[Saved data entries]
(** * SmartCart: basket matrices, rule queries and the hybrid recommender

    A shallow embedding of [src/preprocessing.py], [src/mba_engine.py],
    [src/recommender.py], and of the table metrics of [src/utils.py] and
    [src/data_loader.py].

    Conventions of the embedding.
    - Quantities, order ids and customer ids are integers ([Z]); products
      are strings.  The sums pandas and numpy take of quantities are
      [int64] sums: they wrap around, which [wrap_int64] writes out; the
      sums without wrap-around ([sumZ]) are what the statements compare
      them with.
    - A pandas [DataFrame] is a record of its row labels, its column labels
      and its cells, row by row.
    - The float64 scores of the recommender and the supports, confidences
      and lifts of the rule table are exact rationals ([Q]); a masked score
      is the extra value [NegInf].  Cosine similarity needs square roots and
      is defined over the real numbers in module [Cosine]; so are the
      normalized cells of module [Normalize].
    - [np.argsort] and pandas' [sort_values] use an unstable sort: the
      order of ties is not determined by the source.  They are an interface
      ([ArgSort]); [stable_argsort] is the instance that numpy's insertion
      sort implements on short arrays.  Python's [sorted] is stable and is
      the function [sorted_by].
    - Counts such as [n] are natural numbers: negative slice bounds are not
      modelled. *)

From Stdlib Require Import String.
From Stdlib Require Import ZArith QArith List Bool Arith Lia.
From Stdlib Require Import Permutation Sorted.
From Stdlib Require Reals Lra.
Import ListNotations.

Open Scope string_scope.
Open Scope list_scope.
Open Scope nat_scope.

(* ================================================================= *)
(** ** Python and numpy primitives *)

Module Py.

(** Exceptions the modelled functions can raise. *)
Inductive exn := TypeError | ValueError.

Inductive result (A : Type) :=
| Ok (a : A)
| Raise (e : exn).
Arguments Ok {A} a.
Arguments Raise {A} e.

(** [np.where(xs == x)[0][0]], guarded by [x in xs]: the first position
    of [x]. *)
Fixpoint index_of {A} (eqb : A -> A -> bool) (x : A) (l : list A) : option nat :=
  match l with
  | [] => None
  | y :: t => if eqb x y then Some 0
              else match index_of eqb x t with
                   | Some i => Some (S i)
                   | None => None
                   end
  end.

(** [zip(range(len(l)), l)]. *)
Definition enumerate {A} (l : list A) : list (nat * A) :=
  combine (seq 0 (length l)) l.

(** Insertion of [x] in front of the first element it is below. *)
Fixpoint insert_by {B} (leb : B -> B -> bool) (x : B) (l : list B) : list B :=
  match l with
  | [] => [x]
  | y :: t => if leb x y then x :: y :: t else y :: insert_by leb x t
  end.

(** Stable insertion sort: equal elements keep their order. *)
Definition isort {B} (leb : B -> B -> bool) (l : list B) : list B :=
  fold_right (insert_by leb) [] l.

(** [sorted(l, key=key)] and [sorted(l, key=key, reverse=True)]: both are
    stable in Python. *)
Definition sorted_by {B K} (leb : K -> K -> bool) (key : B -> K)
  (reverse : bool) (l : list B) : list B :=
  if reverse then isort (fun x y => leb (key y) (key x)) l
  else isort (fun x y => leb (key x) (key y)) l.

Definition total_preorder {A} (leb : A -> A -> bool) : Prop :=
  (forall x y, leb x y = true \/ leb y x = true) /\
  (forall x y z, leb x y = true -> leb y z = true -> leb x z = true).

(** The contract of [np.argsort(l)]: a permutation of the positions of
    [l] along which the values ascend. *)
Class ArgSort : Type := {
  argsort : forall {A : Type}, (A -> A -> bool) -> list A -> list nat;
  argsort_perm : forall A (leb : A -> A -> bool) (l : list A),
      Permutation (argsort leb l) (seq 0 (length l));
  argsort_sorted : forall A (leb : A -> A -> bool) (l : list A) (d : A),
      total_preorder leb ->
      StronglySorted (fun x y => leb x y = true)
                     (map (fun i => nth i l d) (argsort leb l))
}.

Definition stable_argsort_fn {A} (leb : A -> A -> bool) (l : list A) : list nat :=
  map fst (isort (fun p q => leb (snd p) (snd q)) (enumerate l)).

(** Sorted labels without repetition: the keys of a [groupby]. *)
Definition sorted_unique {A} (eq_dec : forall x y : A, {x = y} + {x <> y})
  (leb : A -> A -> bool) (l : list A) : list A :=
  isort leb (nodup eq_dec l).

(** The sum of a list of integers, without wrap-around. *)
Definition sumZ (l : list Z) : Z := fold_right Z.add 0%Z l.

(** [int64]: the integers from [-2^63] to [2^63 - 1]; an [int64] result
    outside that range wraps around. *)
Definition two63 : Z := 9223372036854775808%Z.

Definition in_int64 (z : Z) : Prop := (- two63 <= z < two63)%Z.

Definition wrap_int64 (z : Z) : Z := ((z + two63) mod (2 * two63) - two63)%Z.

Definition add_int64 (a b : Z) : Z := wrap_int64 (a + b).

(** [series.sum()] on [int64] cells. *)
Definition sum_int64 (l : list Z) : Z := fold_left add_int64 l 0%Z.

(* ----------------------------------------------------------------- *)
(** *** Facts about the primitives *)

Lemma sumZ_cons x l : sumZ (x :: l) = (x + sumZ l)%Z.
Proof. reflexivity. Qed.

Lemma wrap_int64_range z : in_int64 (wrap_int64 z).
Proof.
  unfold in_int64, wrap_int64, two63.
  pose proof (Z.mod_pos_bound (z + 9223372036854775808)
                (2 * 9223372036854775808)) as H. lia.
Qed.

Lemma wrap_int64_id z : in_int64 z -> wrap_int64 z = z.
Proof.
  unfold in_int64, wrap_int64, two63. intros H.
  rewrite Z.mod_small by lia. lia.
Qed.

Lemma wrap_int64_add a b : wrap_int64 (wrap_int64 a + b) = wrap_int64 (a + b).
Proof.
  unfold wrap_int64. f_equal.
  replace ((a + two63) mod (2 * two63) - two63 + b + two63)%Z
    with ((a + two63) mod (2 * two63) + b)%Z by lia.
  rewrite Zplus_mod_idemp_l. f_equal. lia.
Qed.

Lemma sum_int64_wrap l : sum_int64 l = wrap_int64 (sumZ l).
Proof.
  unfold sum_int64.
  assert (G : forall a, fold_left add_int64 l (wrap_int64 a)
                        = wrap_int64 (a + sumZ l)).
  { induction l as [|x l IH]; intros a; simpl.
    - f_equal. lia.
    - unfold add_int64 at 2. rewrite wrap_int64_add, IH. f_equal. lia. }
  change 0%Z with (wrap_int64 0) at 1. apply G.
Qed.

Lemma sum_int64_exact l : in_int64 (sumZ l) -> sum_int64 l = sumZ l.
Proof. intros H. rewrite sum_int64_wrap. apply wrap_int64_id. exact H. Qed.

(** The sum of a part of a list is bounded by the sum of the absolute
    values of the list. *)
Lemma sumZ_filter_bound {A} (f : A -> Z) (P : A -> bool) l :
  (Z.abs (sumZ (map f (filter P l))) <= sumZ (map (fun x => Z.abs (f x)) l))%Z.
Proof.
  induction l as [|x l IH]; simpl; [lia|].
  destruct (P x); simpl; lia.
Qed.

Lemma index_of_Some_nth {A} (eqb : A -> A -> bool) x l i :
  (forall a b, eqb a b = true -> a = b) ->
  index_of eqb x l = Some i -> nth_error l i = Some x.
Proof.
  intros Heq. revert i. induction l as [|y t IH]; intros i H; simpl in H.
  - discriminate.
  - destruct (eqb x y) eqn:E.
    + inversion H; subst. apply Heq in E. subst. reflexivity.
    + destruct (index_of eqb x t) as [k|]; [|discriminate].
      inversion H; subst. simpl. apply IH. reflexivity.
Qed.

Lemma index_of_In {A} (eqb : A -> A -> bool) x l :
  (forall a, eqb a a = true) ->
  In x l -> exists i, index_of eqb x l = Some i.
Proof.
  intros Hrefl. induction l as [|y t IH]; intros Hin; simpl.
  - destruct Hin.
  - destruct (eqb x y) eqn:E; [eauto|].
    destruct Hin as [->|Hin]; [rewrite Hrefl in E; discriminate|].
    destruct (IH Hin) as [i ->]. eauto.
Qed.

Lemma index_of_None {A} (eqb : A -> A -> bool) x l :
  (forall a, eqb a a = true) ->
  index_of eqb x l = None -> ~ In x l.
Proof.
  intros Hrefl H Hin. destruct (index_of_In eqb x l Hrefl Hin) as [i Hi].
  congruence.
Qed.

Lemma index_of_lt {A} (eqb : A -> A -> bool) x l i :
  index_of eqb x l = Some i -> i < length l.
Proof.
  revert i. induction l as [|y t IH]; intros i H; simpl in *.
  - discriminate.
  - destruct (eqb x y); [inversion H; lia|].
    destruct (index_of eqb x t); [|discriminate].
    inversion H. specialize (IH _ eq_refl). lia.
Qed.

Lemma nth_map_in {A B} (f : A -> B) (l : list A) d d' j :
  j < length l -> nth j (map f l) d = f (nth j l d').
Proof.
  revert j. induction l as [|x t IH]; intros j H; simpl in *; [lia|].
  destruct j; [reflexivity|]. apply IH. lia.
Qed.

Lemma nth_map_rows {A B} (f : A -> B) (M : list (list A)) i :
  nth i (map (map f) M) [] = map f (nth i M []).
Proof. exact (map_nth (map f) M [] i). Qed.

Lemma nth_map_default {A B} (f : A -> B) (l : list A) d d' j :
  f d' = d -> nth j (map f l) d = f (nth j l d').
Proof. intros <-. apply map_nth. Qed.

Lemma insert_by_perm {B} (leb : B -> B -> bool) x l :
  Permutation (insert_by leb x l) (x :: l).
Proof.
  induction l as [|y t IH]; simpl.
  - apply Permutation_refl.
  - destruct (leb x y).
    + apply Permutation_refl.
    + eapply Permutation_trans; [apply perm_skip, IH | apply perm_swap].
Qed.

Lemma isort_perm {B} (leb : B -> B -> bool) l :
  Permutation (isort leb l) l.
Proof.
  induction l as [|x t IH]; simpl.
  - apply Permutation_refl.
  - eapply Permutation_trans; [apply insert_by_perm | apply perm_skip, IH].
Qed.

Lemma insert_by_sorted {B} (leb : B -> B -> bool) x l :
  total_preorder leb ->
  StronglySorted (fun a b => leb a b = true) l ->
  StronglySorted (fun a b => leb a b = true) (insert_by leb x l).
Proof.
  intros [Htot Htrans]. induction l as [|y t IH]; intros Hs; simpl.
  - constructor; [constructor | constructor].
  - apply StronglySorted_inv in Hs. destruct Hs as [Hst Hall].
    destruct (leb x y) eqn:E.
    + constructor.
      * constructor; assumption.
      * constructor; [assumption|].
        rewrite Forall_forall in *. intros z Hz. eapply Htrans; eauto.
    + constructor.
      * apply IH. assumption.
      * assert (Hyx : leb y x = true) by (destruct (Htot x y); congruence).
        rewrite Forall_forall in *. intros z Hz.
        apply (Permutation_in _ (insert_by_perm leb x t)) in Hz.
        destruct Hz as [<-|Hz]; auto.
Qed.

Lemma isort_sorted {B} (leb : B -> B -> bool) l :
  total_preorder leb ->
  StronglySorted (fun a b => leb a b = true) (isort leb l).
Proof.
  intros Hto. induction l as [|x t IH]; simpl.
  - constructor.
  - apply insert_by_sorted; assumption.
Qed.

Lemma map_fst_combine_same {A B} (l : list A) (l' : list B) :
  length l = length l' -> map fst (combine l l') = l.
Proof.
  revert l'. induction l as [|x t IH]; intros [|y t'] H; simpl in *;
    try discriminate; try reflexivity.
  f_equal. apply IH. lia.
Qed.

Lemma enumerate_fst {A} (l : list A) : map fst (enumerate l) = seq 0 (length l).
Proof.
  unfold enumerate. apply map_fst_combine_same. apply length_seq.
Qed.

Lemma combine_seq_nth_error {A} (l : list A) s i x :
  In (i, x) (combine (seq s (length l)) l) ->
  s <= i /\ nth_error l (i - s) = Some x.
Proof.
  revert s. induction l as [|y t IH]; intros s H; simpl in H.
  - destruct H.
  - destruct H as [H|H].
    + inversion H; subst. split; [lia|]. rewrite Nat.sub_diag. reflexivity.
    + apply IH in H. destruct H as [Hle Hn]. split; [lia|].
      replace (i - s) with (S (i - S s)) by lia. exact Hn.
Qed.

Lemma enumerate_nth {A} (l : list A) d p :
  In p (enumerate l) -> nth (fst p) l d = snd p.
Proof.
  destruct p as [i x]. intros H. apply combine_seq_nth_error in H.
  destruct H as [_ H]. rewrite Nat.sub_0_r in H. simpl.
  apply nth_error_nth. exact H.
Qed.

Lemma lift_total_preorder {A B} (leb : A -> A -> bool) (f : B -> A) :
  total_preorder leb -> total_preorder (fun p q => leb (f p) (f q)).
Proof.
  intros [Htot Htrans]. split.
  - intros x y. apply Htot.
  - intros x y z. apply Htrans.
Qed.

Lemma StronglySorted_map {A B} (R : A -> A -> Prop) (f : B -> A) l :
  StronglySorted (fun x y => R (f x) (f y)) l -> StronglySorted R (map f l).
Proof.
  induction 1 as [|x t Hs IH Hall]; simpl; constructor; auto.
  rewrite Forall_forall in *. intros y Hy. apply in_map_iff in Hy.
  destruct Hy as [z [<- Hz]]. auto.
Qed.

Lemma stable_argsort_perm {A} (leb : A -> A -> bool) (l : list A) :
  Permutation (stable_argsort_fn leb l) (seq 0 (length l)).
Proof.
  unfold stable_argsort_fn. rewrite <- enumerate_fst.
  apply Permutation_map, isort_perm.
Qed.

Lemma stable_argsort_sorted {A} (leb : A -> A -> bool) (l : list A) (d : A) :
  total_preorder leb ->
  StronglySorted (fun x y => leb x y = true)
                 (map (fun i => nth i l d) (stable_argsort_fn leb l)).
Proof.
  intros Hto. unfold stable_argsort_fn. rewrite map_map.
  rewrite map_ext_in with (g := snd).
  - apply StronglySorted_map with (R := fun x y => leb x y = true).
    apply isort_sorted. apply lift_total_preorder with (f := @snd nat A). exact Hto.
  - intros p Hp. apply enumerate_nth.
    apply (Permutation_in _ (isort_perm _ _)) in Hp. exact Hp.
Qed.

▸ REQUIREMENT:
As the answer, set down only the lines from the data above between the one holding "x y); congruence)." and the one holding "revert l'. induction", inclusive, exactly as they read.

▸ SOLUTION:
      * assert (Hyx : leb y x = true) by (destruct (Htot x y); congruence).
        rewrite Forall_forall in *. intros z Hz.
        apply (Permutation_in _ (insert_by_perm leb x t)) in Hz.
        destruct Hz as [<-|Hz]; auto.
Qed.

Lemma isort_sorted {B} (leb : B -> B -> bool) l :
  total_preorder leb ->
  StronglySorted (fun a b => leb a b = true) (isort leb l).
Proof.
  intros Hto. induction l as [|x t IH]; simpl.
  - constructor.
  - apply insert_by_sorted; assumption.
Qed.

Lemma map_fst_combine_same {A B} (l : list A) (l' : list B) :
  length l = length l' -> map fst (combine l l') = l.
Proof.
  revert l'. induction l as [|x t IH]; intros [|y t'] H; simpl in *;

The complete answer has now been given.